» DESCRIPTION OF THE TASK:
From the records below, set down exactly the lines starting with the line that contains "Definition video_calculate_display_ratio" and going on through the line that contains "else if w_ dst". Nothing else is wanted.

===== THE INPUT =====

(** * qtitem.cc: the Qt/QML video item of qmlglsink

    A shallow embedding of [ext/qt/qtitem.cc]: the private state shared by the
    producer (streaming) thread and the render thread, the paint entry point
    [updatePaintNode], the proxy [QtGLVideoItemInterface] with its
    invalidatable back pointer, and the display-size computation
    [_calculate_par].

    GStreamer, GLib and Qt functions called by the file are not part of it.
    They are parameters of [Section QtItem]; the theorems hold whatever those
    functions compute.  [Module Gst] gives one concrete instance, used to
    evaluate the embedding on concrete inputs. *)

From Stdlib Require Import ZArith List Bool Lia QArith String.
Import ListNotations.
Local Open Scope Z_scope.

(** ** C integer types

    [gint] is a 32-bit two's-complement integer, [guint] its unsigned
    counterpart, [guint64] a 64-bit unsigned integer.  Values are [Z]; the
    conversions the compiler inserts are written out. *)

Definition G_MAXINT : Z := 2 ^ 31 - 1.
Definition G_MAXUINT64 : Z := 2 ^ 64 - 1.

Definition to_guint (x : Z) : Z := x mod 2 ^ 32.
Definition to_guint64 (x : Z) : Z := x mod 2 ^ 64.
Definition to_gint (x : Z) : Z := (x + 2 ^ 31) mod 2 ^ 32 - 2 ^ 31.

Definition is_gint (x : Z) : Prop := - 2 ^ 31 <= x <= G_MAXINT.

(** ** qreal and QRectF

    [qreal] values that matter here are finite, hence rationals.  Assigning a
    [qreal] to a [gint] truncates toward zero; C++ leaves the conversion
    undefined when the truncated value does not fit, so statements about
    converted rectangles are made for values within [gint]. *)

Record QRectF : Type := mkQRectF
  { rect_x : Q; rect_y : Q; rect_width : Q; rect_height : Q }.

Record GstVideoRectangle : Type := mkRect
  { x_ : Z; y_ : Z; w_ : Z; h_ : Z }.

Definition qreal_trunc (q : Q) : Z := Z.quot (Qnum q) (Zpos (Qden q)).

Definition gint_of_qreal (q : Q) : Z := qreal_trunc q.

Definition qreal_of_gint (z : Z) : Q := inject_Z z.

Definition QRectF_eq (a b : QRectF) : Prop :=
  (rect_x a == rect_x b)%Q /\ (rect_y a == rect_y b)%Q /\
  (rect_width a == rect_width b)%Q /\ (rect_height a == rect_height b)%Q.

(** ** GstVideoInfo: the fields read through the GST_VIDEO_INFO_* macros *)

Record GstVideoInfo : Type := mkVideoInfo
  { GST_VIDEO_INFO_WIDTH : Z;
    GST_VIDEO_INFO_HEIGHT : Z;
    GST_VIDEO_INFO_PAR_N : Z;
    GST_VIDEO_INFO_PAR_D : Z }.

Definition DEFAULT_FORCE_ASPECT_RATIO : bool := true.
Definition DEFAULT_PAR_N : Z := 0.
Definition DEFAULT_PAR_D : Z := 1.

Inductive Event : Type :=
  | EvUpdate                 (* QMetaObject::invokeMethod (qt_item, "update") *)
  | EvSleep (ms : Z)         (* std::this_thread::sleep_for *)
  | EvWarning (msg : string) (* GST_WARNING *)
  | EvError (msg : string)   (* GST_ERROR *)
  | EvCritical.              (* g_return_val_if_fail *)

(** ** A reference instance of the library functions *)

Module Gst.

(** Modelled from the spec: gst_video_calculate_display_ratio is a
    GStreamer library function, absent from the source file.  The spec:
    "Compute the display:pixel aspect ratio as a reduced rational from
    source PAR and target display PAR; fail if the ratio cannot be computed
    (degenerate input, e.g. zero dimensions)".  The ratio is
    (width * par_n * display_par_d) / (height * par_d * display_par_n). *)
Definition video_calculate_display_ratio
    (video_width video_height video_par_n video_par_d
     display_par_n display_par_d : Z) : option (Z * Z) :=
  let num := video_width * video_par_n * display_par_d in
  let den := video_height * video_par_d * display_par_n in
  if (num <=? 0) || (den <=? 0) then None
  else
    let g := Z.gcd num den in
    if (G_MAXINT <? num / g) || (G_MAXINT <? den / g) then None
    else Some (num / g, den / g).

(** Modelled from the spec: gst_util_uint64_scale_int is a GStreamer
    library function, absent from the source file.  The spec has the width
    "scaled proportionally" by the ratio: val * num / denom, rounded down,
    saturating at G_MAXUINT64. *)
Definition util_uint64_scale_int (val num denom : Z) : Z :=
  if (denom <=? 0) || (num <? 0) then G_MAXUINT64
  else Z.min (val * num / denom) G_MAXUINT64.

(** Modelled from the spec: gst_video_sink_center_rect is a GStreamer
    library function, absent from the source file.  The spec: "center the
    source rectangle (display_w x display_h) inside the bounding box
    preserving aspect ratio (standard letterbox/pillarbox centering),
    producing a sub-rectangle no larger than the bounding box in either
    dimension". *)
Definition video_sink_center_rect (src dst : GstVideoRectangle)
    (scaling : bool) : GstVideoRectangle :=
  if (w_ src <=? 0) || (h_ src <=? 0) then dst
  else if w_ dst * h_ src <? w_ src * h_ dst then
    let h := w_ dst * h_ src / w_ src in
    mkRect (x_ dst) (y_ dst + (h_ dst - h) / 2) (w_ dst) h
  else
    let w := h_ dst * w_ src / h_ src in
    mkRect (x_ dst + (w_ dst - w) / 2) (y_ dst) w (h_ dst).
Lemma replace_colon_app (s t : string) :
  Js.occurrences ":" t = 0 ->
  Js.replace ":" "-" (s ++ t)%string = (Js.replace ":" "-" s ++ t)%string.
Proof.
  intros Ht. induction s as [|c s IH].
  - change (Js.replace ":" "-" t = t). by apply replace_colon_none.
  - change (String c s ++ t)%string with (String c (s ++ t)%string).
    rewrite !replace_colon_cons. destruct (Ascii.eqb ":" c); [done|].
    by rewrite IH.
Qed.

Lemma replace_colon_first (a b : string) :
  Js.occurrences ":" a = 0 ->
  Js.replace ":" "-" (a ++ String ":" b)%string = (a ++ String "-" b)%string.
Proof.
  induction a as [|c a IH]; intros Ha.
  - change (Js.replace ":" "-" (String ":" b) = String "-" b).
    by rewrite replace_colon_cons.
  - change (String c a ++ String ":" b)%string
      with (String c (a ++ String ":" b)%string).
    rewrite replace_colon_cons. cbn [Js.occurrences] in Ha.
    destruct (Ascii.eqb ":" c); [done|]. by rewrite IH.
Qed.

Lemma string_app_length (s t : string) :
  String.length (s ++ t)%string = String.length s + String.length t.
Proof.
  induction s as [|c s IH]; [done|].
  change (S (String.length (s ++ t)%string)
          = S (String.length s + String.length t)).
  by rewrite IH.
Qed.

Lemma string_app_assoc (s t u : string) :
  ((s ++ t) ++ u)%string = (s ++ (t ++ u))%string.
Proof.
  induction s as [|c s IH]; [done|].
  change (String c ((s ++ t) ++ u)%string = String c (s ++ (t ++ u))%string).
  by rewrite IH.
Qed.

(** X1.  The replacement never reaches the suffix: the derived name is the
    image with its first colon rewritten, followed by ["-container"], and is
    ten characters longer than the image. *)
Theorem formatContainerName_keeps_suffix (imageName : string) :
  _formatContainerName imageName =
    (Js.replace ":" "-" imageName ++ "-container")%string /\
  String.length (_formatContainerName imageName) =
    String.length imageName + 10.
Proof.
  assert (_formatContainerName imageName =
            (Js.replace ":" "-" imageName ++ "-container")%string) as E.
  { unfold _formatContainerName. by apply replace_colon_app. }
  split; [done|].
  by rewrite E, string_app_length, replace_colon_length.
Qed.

=====

» FINISHED TASK:
Definition video_calculate_display_ratio
    (video_width video_height video_par_n video_par_d
     display_par_n display_par_d : Z) : option (Z * Z) :=
  let num := video_width * video_par_n * display_par_d in
  let den := video_height * video_par_d * display_par_n in
  if (num <=? 0) || (den <=? 0) then None
  else
    let g := Z.gcd num den in
    if (G_MAXINT <? num / g) || (G_MAXINT <? den / g) then None
    else Some (num / g, den / g).

(** Modelled from the spec: gst_util_uint64_scale_int is a GStreamer
    library function, absent from the source file.  The spec has the width
    "scaled proportionally" by the ratio: val * num / denom, rounded down,
    saturating at G_MAXUINT64. *)
Definition util_uint64_scale_int (val num denom : Z) : Z :=
  if (denom <=? 0) || (num <? 0) then G_MAXUINT64
  else Z.min (val * num / denom) G_MAXUINT64.

(** Modelled from the spec: gst_video_sink_center_rect is a GStreamer
    library function, absent from the source file.  The spec: "center the
    source rectangle (display_w x display_h) inside the bounding box
    preserving aspect ratio (standard letterbox/pillarbox centering),
    producing a sub-rectangle no larger than the bounding box in either
    dimension". *)
Definition video_sink_center_rect (src dst : GstVideoRectangle)
    (scaling : bool) : GstVideoRectangle :=
  if (w_ src <=? 0) || (h_ src <=? 0) then dst
  else if w_ dst * h_ src <? w_ src * h_ dst then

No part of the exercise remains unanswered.